Citizens bring ideas as city budget discussions begin

City Hall bigwigs joined a pool man and parks enthusiast on Monday to discuss the 2010 municipal budget.

City Hall bigwigs joined a pool man and parks enthusiast on Monday to discuss the 2010 municipal budget.

With nine months to go before formal budget discussions, city administration and politicians invited residents to say what Red Deer’s priorities should be next year.

Jack Cuthbertson of the Central Alberta Aquatic Society would like to see a new aquatic centre become a critical issue next year, with the intent of it becoming Red Deer’s centennial project for 2013. By doing so, provincial grants would flood in for the 50-metre swimming pool.

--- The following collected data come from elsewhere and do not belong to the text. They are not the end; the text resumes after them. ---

(** [parse_props(d, id_name_map)]; [None] is the tuple of six [None]s. *)
Definition parse_props (d : json) (id_name_map : gmap string string) : res (option entity) :=
  match d with
  | JObj kv =>
      let d_get k dflt := default dflt (dict_lookup kv k) in
      if is_dict (d_get "labels" empty_dict) && truthy (d_get "labels" JNull) then
        lbls ← py_item d "labels";
        keys ← py_iter (d_get "labels" empty_dict);
        labels ← mapM (fun x => e ← py_at lbls x; py_item e "value") keys;
        en ← py_get lbls "en" empty_dict;
        title ← py_get en "value" JNull;
        let '(sitelinks, wikipedia_id) :=
          match (xs ← py_iter (d_get "sitelinks" empty_dict);
                 mapM (fun x => e ← py_at (d_get "sitelinks" JNull) x; py_item e "title") xs) with
          | Ok sl =>
              (JArr sl,
               try_except (enwiki ← py_get (d_get "sitelinks" empty_dict) "enwiki" empty_dict;
                           py_get enwiki "title" JNull) JNull)
          | Raise _ => (JNull, JNull)
          end in
        let description :=
          try_except (ds ← py_item d "descriptions";
                      en ← py_get ds "en" empty_dict;
                      py_get en "value" JNull) JNull in
        let properties :=
          [("sitelinks", d_get "sitelinks" JNull); ("labels", d_get "labels" JNull)] in
        if truthy wikipedia_id && truthy title then
          claims ← py_item d "claims";
          match claims with
          | JObj items =>
              properties ← foldM (add_property id_name_map) items properties;
              Ok (Some {| wikipedia_id := wikipedia_id; title := title;
                          labels := labels; sitelinks := sitelinks;
                          description := description; properties := properties |})
          | _ => Ok None
          end
        else Ok None
      else Ok None
  | _ => Ok None
  end.

End resolver.

(** ** [update_wikidata.py]: the handler *)

Record handler : Type := {
  buf : page_buffer;
  _id_name_map : gmap string string;
  _count : Z;
  stdout : list string
}.

Definition with_buf (h : handler) (b : page_buffer) : handler :=
  {| buf := b; _id_name_map := _id_name_map h; _count := _count h; stdout := stdout h |}.

Section handler.

Variable py_float : json -> res json.

(** [json.loads]: the decoded value, or the exception it raises (a
    [JSONDecodeError], which is a [ValueError], on a text that is no JSON; a
    [RecursionError] on a text nested too deep). *)
Variable json_loads : string -> res json.

(** The [try] block of the [page] branch. *)
Definition page_try (h : handler) : res handler :=
  qcode ← values_item (buf h) "title";
  data ← values_item (buf h) "text";
  data ← json_loads data;
  _ ← parse_props py_float data (_id_name_map h);
  Ok {| buf := buf h; _id_name_map := _id_name_map h;
        _count := _count h + 1; stdout := stdout h |}.

Definition endElement (name : string) (h : handler) : res handler :=
  let h := with_buf h (close_field name (buf h)) in
  if String.eqb name "page" then
    h ← match page_try h with
        | Ok h' => Ok h'
        | Raise ParserError =>
            t ← values_item (buf h) "title";
            Ok {| buf := buf h; _id_name_map := _id_name_map h; _count := _count h;
                  stdout := print ("mwparser error for: " +:+ t) (stdout h) |}
        | Raise ValueError =>
            qcode ← values_item (buf h) "title";
            Ok {| buf := buf h; _id_name_map := _id_name_map h; _count := _count h;
                  stdout := print ("failed to parse json " +:+ qcode) (stdout h) |}
        | Raise e => Raise e
        end;
    Ok (with_buf h reset)
  else Ok h.

Definition handle (h : handler) (e : event) : res handler :=
  match e with
  | Start name => Ok (with_buf h (startElement name (buf h)))
  | Chars content => Ok (with_buf h (characters content (buf h)))
  | End name => endElement name h
  end.

(** The decoder calls the handler once per event; an exception that leaves
    a callback ends the run. *)
Definition feed (events : list event) (h : handler) : res handler :=
  foldM handle events h.

End handler.

(** [WikiXmlHandler(cursor, conn, id_name_map)] *)
Definition init (id_name_map : gmap string string) : handler :=
  {| buf := reset; _id_name_map := id_name_map; _count := 0; stdout := [] |}.

End UpdateWikidata.

Module ImportWikipedia.

(** ** [import_wikipedia.py]: the wikitext analysis *)

Definition CAT_PREFIX : string := "Category:".
Definition INFOBOX_PREFIX : string := "infobox ".

Definition in_of_by : regex := Alt (Lit (chars "in")) (Alt (Lit (chars "of")) (Lit (chars "by"))).

(** [RE_GENERAL]: [(.+?)(\ (in|of|by)\ )(.+)] *)
Definition RE_GENERAL : regex :=
  Grp 0 (Plus false Dot) @@ Grp 1 (Chr " " @@ Grp 2 in_of_by @@ Chr " ") @@
  Grp 3 (Plus true Dot).

Definition extact_general (category : string) : option string :=
  match re_match 4 RE_GENERAL category with
  | Some (Some head :: _) => Some head
  | _ => None
  end.

(** The order in which [list(set(...))] lists a set built from the values
    of a sequence: some enumeration, without repetition, of the values. *)
Record SetOrder : Type := {
  set_list : list string -> list string;
  set_list_NoDup : forall l, NoDup (set_list l);
  set_list_elem : forall l x, x ∈ set_list l <-> x ∈ l
}.

(** What [mwparserfromhell] gives for a page: for each template the text
    of [template.name.strip_code()] and the text of the template itself,
    and for each wikilink its title. *)
Record template : Type := { name_code : string; template_text : string }.
Record wikicode : Type := {
  filter_templates : list template;
  filter_wikilinks : list string
}.

(** One executed [INSERT INTO import.wikipedia]. *)
Record row : Type := {
  row_id : string;
  row_title : string;
  row_infobox : option string;
  row_wikitext : string;
  row_templates : list string;
  row_categories : list string;
  row_general : list string
}.

Record handler : Type := {
  buf : page_buffer;
  _count : Z;
  inserted : list row;
  commits : nat;
  stdout : list string
}.

Definition with_buf (h : handler) (b : page_buffer) : handler :=
  {| buf := b; _count := _count h; inserted := inserted h;
     commits := commits h; stdout := stdout h |}.

Definition with_stdout (h : handler) (out : list string) : handler :=
  {| buf := buf h; _count := _count h; inserted := inserted h;
     commits := commits h; stdout := out |}.

Section analysis.

(** The set order of the running interpreter. *)
Variable order : SetOrder.

(** [mwparserfromhell.parse]; [None] is the [ParserError]. *)
Variable mw_parse : string -> option wikicode.

(** [make_tags(iterable)]; an item of the iterable is a string or [None]. *)
Definition make_tags (iterable : list (option string)) : list string :=
  set_list order
    (omap (fun x =>
             match x with
             | Some x =>
                 if negb (String.eqb x "") && (len x <? 256)%nat
                 then Some (lower (strip x)) else None
             | None => None
             end) iterable).

(** [strip_template_name(template.name)] *)
Definition strip_template_name (t : template) : string := strip (name_code t).

(** [for template in template_names: if ...: infobox = ...; break] *)
Fixpoint find_infobox (template_names : list string) : option string :=
  match template_names with
  | [] => None
  | template :: rest =>
      if startswith template INFOBOX_PREFIX
      then Some (str_from (len INFOBOX_PREFIX) template)
      else find_infobox rest
  end.

Definition template_names (w : wikicode) : list string :=
  make_tags (map (fun t => Some (strip_template_name t)) (filter_templates w)).

Definition categories (w : wikicode) : list string :=
  make_tags (map (fun l => Some (str_from (len CAT_PREFIX) l))
               (filter (fun l => startswith l CAT_PREFIX = true) (filter_wikilinks w))).

Definition general (categories : list string) : list string :=
  make_tags (map extact_general categories).

(** The [try] block of the [page] branch: the handler it leaves, and the
    exception when it raises. *)
Definition page_try (h : handler) : handler * option exn :=
  match _values (buf h) !! "text" with
  | None => (h, Some KeyError)
  | Some text =>
  match mw_parse text with
  | None => (h, Some ParserError)
  | Some w =>
  let infobox := find_infobox (template_names w) in
  let too_long := (with_stdout h (print "Too long" (stdout h)), Some ParserError) in
  if (1024 <? len (default "" infobox))%nat then too_long else
  match _values (buf h) !! "title" with
  | None => (h, Some KeyError)
  | Some title =>
  if (1024 <? len title)%nat then too_long else
  let cats := categories w in
  let gen := general cats in
  match _values (buf h) !! "id" with
  | None => (h, Some KeyError)
  | Some id =>
  let r := {| row_id := id; row_title := title; row_infobox := infobox;
              row_wikitext := text;
              row_templates := make_tags (map (fun t => Some (template_text t)) (filter_templates w));
              row_categories := cats; row_general := gen |} in
  let count := _count h + 1 in
  ({| buf := buf h; _count := count; inserted := inserted h ++ [r];
      commits := if count mod 100000 =? 0 then S (commits h) else commits h;
      stdout := stdout h |}, None)
  end end end end.

Definition endElement (name : string) (h : handler) : res handler :=
  let h := with_buf h (close_field name (buf h)) in
  if String.eqb name "page" then
    h ← match page_try h with
        | (h', None) => Ok h'
        | (h', Some ParserError) =>
            t ← values_item (buf h') "title";
            Ok (with_stdout h' (print ("mwparser error for: " +:+ t) (stdout h')))
        | (_, Some e) => Raise e
        end;
    Ok (with_buf h reset)
  else Ok h.

Definition handle (h : handler) (e : event) : res handler :=
  match e with
  | Start name => Ok (with_buf h (startElement name (buf h)))
  | Chars content => Ok (with_buf h (characters content (buf h)))
  | End name => endElement name h
  end.

Definition feed (events : list event) (h : handler) : res handler :=
  foldM handle events h.

End analysis.

(** [WikiXmlHandler(cursor, conn)] *)
Definition init : handler :=
  {| buf := reset; _count := 0; inserted := []; commits := 0; stdout := [] |}.

(** The order in which the values first appear is one possible order. *)
Definition first_seen : SetOrder := {|
  set_list := remove_dups;
  set_list_NoDup := NoDup_remove_dups;
  set_list_elem := fun l x => elem_of_remove_dups l x
|}.

End ImportWikipedia.

Module WdDownloader.

(** ** [wd_downloader.py]: the choice of the incremental dumps to load *)

Definition STATUS_DONE : string := "done:all".

(** One day of the loop of [main]: its [date_str], and what
    [read_url_resource] returns for its status and for its highest
    revision id (the empty string when the resource cannot be read). *)
Record day : Type := {
  date_str : string;
  status : string;
  maxrevid : string
}.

“Opportunities for aquatics are very limited,” said Cuthbertson during the open house at Westerner Park’s Harvest Centre

Lois Hornung said the city must keep parks a top priority.

She’d also like bylaw enforcement patrols in the dog off-leash park of Three Mile Bend.

Hornung also said it’s vital the city be sensitive to the impacts that infrastructure or road changes have on existing neighbourhoods, like Bower.

Jack Kofin encouraged the city to use the former civic yards for extra office space, rather than renting more space downtown.

“Use existing facilities,” he said.

Another woman said she’d like to see day passes for Red Deer Transit, and closed shelters with heating and air-conditioning at the downtown transit terminal.

“I believe we should have a commercial tax rate that is attractive,” said Toby Lampard. “I don’t want to see the city overtax and chase investment away.”

Lloyd Dickson frowned on the extravagant entrance into Red Deer’s civic yards.

“When you build your new extension to City Hall, make sure it’s a working place. It’s not a display case.”

Councillor Lorna Watkinson-Zimmer was glad to be reminded of being sensitive to changes affecting older neighbourhoods.

She also liked hearing new ideas, including having temperature changes for bus shelters although she didn’t think that idea was feasible.

About 20 people turned up at the meeting.

“We have not traditionally involved the public at the outset of the budget,” Curtis said.

People were invited to give written comments as well.

Mayor Morris Flewwelling said he expects a lot of “the meat” will be gleaned from those questionnaires.

He said council will begin having workshops in the next couple of weeks to outline priorities for next year.

The same questions will be asked through a telephone survey to be conducted in May, Curtis added.

Hornung said this meeting was a good idea.

“I think it’s a privilege to be invited and to have the opportunity to speak to your council,” Hornung said. “It’s forward thinking.”